Looking at the flatting consumer spending, on top of the flattening investment spending: the UK, which has its own run with adjustable-rate mortgages, is facing an upward trend in repayment costs, and attempts at refinancing – and the effects on consumption. The UK also has more debt-financed consumption than anyone else, so they’re facing, potentially, a bigger hit than the US (where, I believe, debt-financed consumption is used more for house-improvement/expansion than, say, holidays and mobile phones). Nevertheless, you borrow USD1tr or so annually – and need that much to keep pace at all.
The principle however remains, given that it is basic macroeconomics. Higher housing costs means less disposable income, which means less consumption. Higher interest rates means the same. Higher inflation means less real-valued income and wealth, equalling less consumption. US inflation has slowed, but it is still real (and remember, one ignores fuel and food at their peril).

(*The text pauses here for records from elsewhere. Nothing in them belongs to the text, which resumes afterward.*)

(** *** The order of the statements of a rule *)

Lemma execute_rule_phases rule_key attribute_rules st :
  let out := execute_rule self rule_key attribute_rules st in
  let d := _dml_manager st in
  let d' := _dml_manager (snd out) in
  (exists e, fst out = Raise e /\ d' = d)
  \/ (exists e cols jc w mcols db1 n1,
         fst out = Raise e
         /\ exec_insert (database d) (_matching_table self) mcols
              (rule_select self cols jc w) = Ok (db1, n1)
         /\ d' = mkDml db1 (executed d ++ [(insert_stm self cols jc w mcols, n1)]))
  \/ (exists cols jc w mcols db1 n1 db2 n2,
         fst out = Ok tt
         /\ exec_insert (database d) (_matching_table self) mcols
              (rule_select self cols jc w) = Ok (db1, n1)
         /\ exec_delete db1
              (mkDelete (_no_matching_table self) (matching_id_column self)
                 (rule_select self [ColRef (matching_id_column self)] jc w))
            = Ok (db2, n2)
         /\ d' = mkDml db2
                   (executed d
                    ++ [(insert_stm self cols jc w mcols, n1);
                        (delete_stm self jc w, n2)])).
Proof.
  cbn zeta.
  destruct (execute_rule self rule_key attribute_rules st) as [res st'] eqn:E.
  cbn [fst snd]. revert E.
  unfold execute_rule, insert_into_from_select, delete_data.
  unfold mbind at 1, lift at 1.
  destruct (_get_cols_match self rule_key) as [[select_db_cols select_name_cols]|e];
    [|intros [= <- <-]; left; exists e; split; reflexivity].
  unfold mbind at 1.
  destruct (_get_conditions_spec attribute_rules st) as (st1 & -> & Hd & _ & _).
  destruct (conditions self attribute_rules) as [[join_condition where_cond]|e];
    [|intros [= <- <-]; left; exists e; split; [reflexivity | exact Hd]].
  destruct st1 as [jb wb sb delb dml1]; cbn [_dml_manager] in Hd; subst dml1.
  cbv beta iota delta
    [mbind lift gets ret set_select_builder set_delete_builder set_dml_manager
     _join_condition_builder _where_condition_builder _select_builder
     _delete_builder _dml_manager].
  destruct join_condition as [jc|];
    [|intros [= <- <-]; left; eexists; split; reflexivity].
  cbn [build_statement create_select from_table join_table join_on
       where_condition sb_cols sb_from sb_joins sb_where close_join app
       mapM build_join bind fst snd].
  destruct (get_db_cols_with_same_name _ select_name_cols) as [matching_db_cols|e];
    [|intros [= <- <-]; left; eexists; split; reflexivity].
  fold (rule_select self select_db_cols jc where_cond).
  destruct (exec_insert _ _ _ _) as [[db1 n1]|e] eqn:Hins;
    [|intros [= <- <-]; left; eexists; split; reflexivity].
  cbn [fst snd].
  destruct (get_table_column _ _) as [col_matching_id_db|e] eqn:Hid.
  2: { intros [= <- <-]; right; left.
       exists e, select_db_cols, jc, where_cond, matching_db_cols, db1, n1.
       split; [reflexivity|]. split; [exact Hins | reflexivity]. }
  pose proof (get_table_column_Ok _ _ _ Hid) as ->.
  fold (_no_matching_table self). fold (matching_id_column self).
  cbn [build_statement create_select from_table join_table join_on
       where_condition sb_cols sb_from sb_joins sb_where close_join app
       mapM build_join bind fst snd
       build_delete_statement where_in_condition delete_from_table
       create_delete db_from db_where_in database executed].
  fold (rule_select self [ColRef (matching_id_column self)] jc where_cond).
  destruct (exec_delete _ _) as [[db2 n2]|e] eqn:Hdel.
  - intros [= <- <-]; right; right.
    exists select_db_cols, jc, where_cond, matching_db_cols, db1, n1, db2, n2.
    split; [reflexivity|]. split; [exact Hins|]. split; [exact Hdel|].
    cbn [fst snd _dml_manager]. rewrite <- app_assoc. reflexivity.
  - intros [= <- <-]; right; left.
    exists e, select_db_cols, jc, where_cond, matching_db_cols, db1, n1.
    split; [reflexivity|]. split; [exact Hins | reflexivity].
Qed.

As for what comes next, I prefer the famous words of Bill Murray’s Steve Zissou, where he tells Angelica Houston’s Eleanor Zissou that he is right on the edge; he doesn’t know what will come next. Marketwatch’s Paul Farell (found on the Big Picture), though, has a few ideas:
- War/military defense budget busting
- Real estate bubble raging
- Foreign trade imbalance, trillions new debt
- China’s economy overheating
- Private-equity credit imploding*
- ‘Homeland Insecurity’ failures*
- Hedge funds hurting retirement plans
- Oil rocketing toward $100 a barrel*
- Weak U.S. dollar keeps sinking*
- Federal budget deficits
- Social Security entitlements
- Medicare’s massive deficits
- Health-care-insurance deficit
- Climate change fuels global wars*
- Personal savings shortfall
- Consumer debt surging*
- Corporate pension defaults
- Local government pension deficits
- International credibility deficit*
- Washington politics in endless gridlock
Asterisks show those that the Big Picture considers prime – and I agree, although I don’t know about the climate change/global wars one: mostly because I think it’s hard to tell what will happen with climate change and what conflicts will ensue. Conflict between Israel, Turkey, etc. and their downstream neighbours? How about France, Netherlands, Belgium and Germany as rising sea levels take out half of the land of the first three, pushing them into their Eastern border? North America against South America, over dwindling food? China and Japan, over gas?
Farell’s discussion of these, point by point, it worth 5 minutes of your time. I particularly liked his characterisation of US consumers as “We spend like teen drug addicts with stolen credit cards.”